Peptides derived from milk proteins have been shown to exert a number of activities that affect the digestive, endocrine, cardiovascular, immune and nervous systems. Specifically, the health-beneficial effects of bioactive peptides encompass antimicrobial, antioxidant, antithrombotic, antihypertensive, immunomodulatory, and opioid activities, among others.

Immunomodulatory effect

Breastfeeding transmits passive immunity through multiple factors, and the gastrointestinal release of immunostimulatory peptides derived from serum proteins. For example, these peptides released by digestion by the enzyme trypsin:

  • Derivatives of β-casein : the hexapeptide of residues 54-59 and the tripeptide of residues 60-62.
  • Derivatives of α-lactalbumin: the tripeptide of residues 51-53.

These peptides stimulate the phagocytic activity of human macrophages and stimulate the oxidative explosion carried out by human polymorphonuclear leukocytes when fighting bacteria.

Antioxidant effect

Newborns, especially premature infants, are vulnerable to oxidative stress.

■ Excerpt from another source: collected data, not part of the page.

(** * WeMo CrockPot entity: flap suppression and availability masking

    Shallow embedding of [homeassistant/components/wemo/switch.py], class
    [CrockPot] (with the part of [WemoSwitch] it calls), and the properties
    of its debounce logic.

    The entity object is a record that every method takes and gives back.
    The pywemo device is external: every method receives a [WemoDevice], the
    answers the device gives to the calls made during that one method call. *)

From Stdlib Require Import ZArith String Ascii List Bool Lia.
Import ListNotations.
Open Scope Z_scope.
Open Scope string_scope.

(** ** Python values and exceptions *)

(** Exceptions that a call into pywemo raises. *)
Inductive wemo_exn : Type :=
| ActionException
| AttributeError.

(** Exceptions that leave a method of the entity.  The module never
    imports [ActionException]: both [except] clauses that name it raise
    [NameError] when an exception reaches them, whatever that exception
    is, and their bodies do not run. *)
Inductive exn : Type :=
| DeviceError (e : wemo_exn)
| NameError.

Inductive result (E A : Type) : Type :=
| Returns (a : A)
| Raises (e : E).
Arguments Returns {E A} a.
Arguments Raises {E A} e.

(** [int(s)] on a [str] of ASCII characters: surrounding white space is
    stripped, one sign is allowed, then decimal digits, with single
    underscores between digits.  [None] stands for [ValueError].  Digits
    outside ASCII and the limit that recent interpreters put on the number
    of digits are not modelled. *)
Definition is_space (c : ascii) : bool :=
  let n := nat_of_ascii c in
  ((9 <=? n) && (n <=? 13) || (28 <=? n) && (n <=? 32))%nat.

Definition digit_of (c : ascii) : option Z :=
  let n := nat_of_ascii c in
  if ((48 <=? n) && (n <=? 57))%nat then Some (Z.of_nat n - 48) else None.

Fixpoint lstrip (s : string) : string :=
  match s with
  | String c r => if is_space c then lstrip r else s
  | EmptyString => EmptyString
  end.

Fixpoint rev_onto (s acc : string) : string :=
  match s with
  | String c r => rev_onto r (String c acc)
  | EmptyString => acc
  end.

Definition strip (s : string) : string :=
  rev_onto (lstrip (rev_onto (lstrip s) "")) "".

(** [digits s acc after_digit]: the digits of [s] read after [acc];
    [after_digit] tells whether the previous character was a digit, which
    is where an underscore or the end of the literal is allowed. *)
Fixpoint digits (s : string) (acc : Z) (after_digit : bool) : option Z :=
  match s with
  | EmptyString => if after_digit then Some acc else None
  | String c r =>
      match digit_of c with
      | Some d => digits r (10 * acc + d) true
      | None =>
          if (Ascii.eqb c "_" && after_digit)%bool then digits r acc false
          else None
      end
  end.

Definition py_int (s : string) : option Z :=
  match strip s with
  | String "-" r => option_map Z.opp (digits r 0 false)
  | String "+" r => digits r 0 false
  | t => digits t 0 false
  end.

(** ** The device *)

Definition WEMO_ON : Z := 1.
Definition WEMO_OFF : Z := 0.

(** What the pywemo object holds after [get_state] returned: the value
    [get_state] gave and the attributes [_update] reads next. *)
Record Wemo : Type := {
  state : Z;
  mode : string;
  mode_string : string;
  remaining_time : Z;
  cooked_time : Z
}.

(** The answers of the device to the three calls of the entity:
    [wemo.get_state(force_update)], [wemo.update_settings(mode, time)] and
    [wemo.off()]. *)
Record WemoDevice : Type := {
  get_state : bool -> result wemo_exn Wemo;
  wemo_update_settings : string -> string -> result wemo_exn unit;
  off : result wemo_exn bool
}.

(** ** The entity *)

Record CrockPot : Type := {
  _state : option Z;
  _mode_string : option string;
  _available : bool;
  crockpot_mode : option string;
  crockpot_remaining_time : option Z;
  crockpot_cooked_time : option Z;
  _ignoreUnavailableCounter : Z;
  _ignoreUpdatesCounter : Z
}.

(** [CrockPot.__init__]; [_state = None], [_available = True] and
    [_mode_string = None] come from the base classes. *)
Definition init : CrockPot := {|
  _state := None;
  _mode_string := None;
  _available := true;
  crockpot_mode := None;
  crockpot_remaining_time := None;
  crockpot_cooked_time := None;
  _ignoreUnavailableCounter := 0;
  _ignoreUpdatesCounter := 0
|}.

Definition set_available (b : bool) (self : CrockPot) : CrockPot := {|
  _state := _state self;
  _mode_string := _mode_string self;
  _available := b;
  crockpot_mode := crockpot_mode self;
  crockpot_remaining_time := crockpot_remaining_time self;
  crockpot_cooked_time := crockpot_cooked_time self;
  _ignoreUnavailableCounter := _ignoreUnavailableCounter self;
  _ignoreUpdatesCounter := _ignoreUpdatesCounter self
|}.

Definition set_state (v : Z) (self : CrockPot) : CrockPot := {|
  _state := Some v;
  _mode_string := _mode_string self;
  _available := _available self;
  crockpot_mode := crockpot_mode self;
  crockpot_remaining_time := crockpot_remaining_time self;
  crockpot_cooked_time := crockpot_cooked_time self;
  _ignoreUnavailableCounter := _ignoreUnavailableCounter self;
  _ignoreUpdatesCounter := _ignoreUpdatesCounter self
|}.

Definition set_ignoreUnavailableCounter (n : Z) (self : CrockPot) : CrockPot := {|
  _state := _state self;
  _mode_string := _mode_string self;
  _available := _available self;
  crockpot_mode := crockpot_mode self;
  crockpot_remaining_time := crockpot_remaining_time self;
  crockpot_cooked_time := crockpot_cooked_time self;
  _ignoreUnavailableCounter := n;
  _ignoreUpdatesCounter := _ignoreUpdatesCounter self
|}.

Definition set_ignoreUpdatesCounter (n : Z) (self : CrockPot) : CrockPot := {|
  _state := _state self;
  _mode_string := _mode_string self;
  _available := _available self;
  crockpot_mode := crockpot_mode self;
  crockpot_remaining_time := crockpot_remaining_time self;
  crockpot_cooked_time := crockpot_cooked_time self;
  _ignoreUnavailableCounter := _ignoreUnavailableCounter self;
  _ignoreUpdatesCounter := n
|}.

(** Lines 304-308 of [_update]: the snapshot is taken over. *)
Definition store (wemo : Wemo) (self : CrockPot) : CrockPot := {|
  _state := Some (state wemo);
  _mode_string := Some (mode_string wemo);
  _available := _available self;
  crockpot_mode := Some (mode wemo);
  crockpot_remaining_time := Some (remaining_time wemo);
  crockpot_cooked_time := Some (cooked_time wemo);
  _ignoreUnavailableCounter := _ignoreUnavailableCounter self;
  _ignoreUpdatesCounter := _ignoreUpdatesCounter self
|}.

(** [self.crockpot_mode is None or self.crockpot_mode != "0"] *)
Definition not_off (m : option string) : bool :=
  match m with
  | None => true
  | Some s => negb (String.eqb s "0")
  end.

(** Lines 291-301 of [_update]: the value of [updateState] and the new
    [_ignoreUpdatesCounter]. *)
Definition debounce (wemo : Wemo) (self : CrockPot) : bool * Z :=
  if not_off (crockpot_mode self) && String.eqb (mode wemo) "0" then
    if negb (Z.eqb (_ignoreUpdatesCounter self) 2) then
      (false, _ignoreUpdatesCounter self + 1)
    else (true, 0)
  else (true, 0).

(** [CrockPot._update]: how the call ends and the entity afterwards.
    When [get_state] raises, nothing has been assigned yet, and the clause
    [except (AttributeError, ActionException)] of line 314 raises
    [NameError] in its turn: the body of the handler (line 316,
    [_available = False]) is not run. *)
Definition _update (wemo : WemoDevice) (force_update : bool)
    (self : CrockPot) : result exn unit * CrockPot :=
  match get_state wemo force_update with
  | Returns w =>
      let (updateState, n) := debounce w self in
      let self := set_ignoreUpdatesCounter n self in
      let self := if updateState then store w self else self in
      (Returns tt,
       if negb (_available self) then
         set_ignoreUnavailableCounter 0 (set_available true self)
       else self)
  | Raises _ => (Raises NameError, self)
  end.

(** [CrockPot.available]: the value returned and the entity afterwards. *)
Definition available (self : CrockPot) : bool * CrockPot :=
  if negb (_available self) && Z.ltb (_ignoreUnavailableCounter self) 3 then
    (true,
     set_ignoreUnavailableCounter (_ignoreUnavailableCounter self + 1) self)
  else (_available self, self).

(** [CrockPot.is_on]; [None] when [int] raises [ValueError]. *)
Definition is_on (self : CrockPot) : option bool :=
  match crockpot_mode self with
  | None => Some false
  | Some m => option_map (fun n => Z.ltb 0 n) (py_int m)
  end.

(** [CrockPot.update_settings]: how the call ends and the entity
    afterwards.  An exception of the [try] block, from the device or from
    [int(mode)], meets [except ActionException] at line 280, which raises
    [NameError]; the handler body and the forced update are not run.
    Otherwise the forced [_update(True)] decides how the call ends. *)
Definition update_settings (wemo : WemoDevice) (mode time : string)
    (self : CrockPot) : result exn unit * CrockPot :=
  match wemo_update_settings wemo mode time with
  | Returns _ =>
      match py_int mode with
      | Some n =>
          let self :=
            set_ignoreUpdatesCounter (if Z.eqb n 0 then 2 else 0) self in
          _update wemo true self
      | None => (Raises NameError, self)
      end
  | Raises _ => (Raises NameError, self)
  end.

(** [CrockPot.turn_on] *)
Definition turn_on (wemo : WemoDevice) (self : CrockPot)
    : result exn unit * CrockPot :=
  update_settings wemo "52" "360" self.

Section WithHandler.

(** [WemoSubscriptionEntity._wemo_exception_handler] is defined in
    [entity.py], outside this file.  It is a context manager around one
    device call whose only business with the entity is [_available]; it
    is taken as a parameter: from the message, the way the body of the
    [with] block ended and [_available] before it, to the way the [with]
    statement ends and [_available] after it. *)
Variable _wemo_exception_handler :
  string -> result wemo_exn unit -> bool -> result exn unit * bool.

In addition, there is a greater susceptibility to oxygen stress in diseases associated with prematurity. Such is the case with necrotizing enterocolitis, chronic lung disease, and retinopathy of prematurity.

Human milk contains many enzymatic and non-enzymatic antioxidants, including superoxide dismutase, glutathione peroxidase, vitamins E and A, and β-carotene. In addition, the peptides generated from the digestion of milk proteins, by the enzyme pepsin, have a powerful antioxidant activity:

  • From β-casein: the peptide of 7 residues 154-160 and the peptide of 3 residues of 169-173.
  • From κ-casein: the 6-residue peptide from 31–36 and the 6-residue peptide from 53–58.

The proposed antioxidant mechanism of these peptides is mainly through the extinction of free radicals by the amino acid structures of tryptophan and tyrosine residues.

Mom breastfeeding her baby to provide him with defensins.

Opioid peptides

Breastfeeding mothers see babies calming down every day after receiving milk. This effect is mainly attributed to the abundance of tryptophan, a precursor to serotonin, in milk proteins.

However, opioid peptides derived from milk proteins also play a role in sleep patterns. Furthermore, these peptides are likely to play a considerable role in the development and function of the gastrointestinal tract in infants.

Opioid peptides act by activating or inhibiting opioid receptors  in the central nervous system and peripheral tissues. This includes the gastrointestinal tract or enteric nervous system.

So far, opioid peptides derived from β-casein and α-lactalbumin designated as β-casomorphins and α-lactorfin have been studied in detail.

Opioidergic activity controls gastrointestinal function, that is, digestive motility, electrolyte transport, and fluid secretion. Also, it regulates gastrointestinal development, for example, facilitating the production and secretion of mucin. In addition, these opioids exert analgesic effects and in the induction of sleep and adaptation to stress.

Antimicrobial peptides

Furthermore, an increasing number of bioactive peptides with broad antimicrobial activity derived from lactoferrin have been designated as lactoferricins.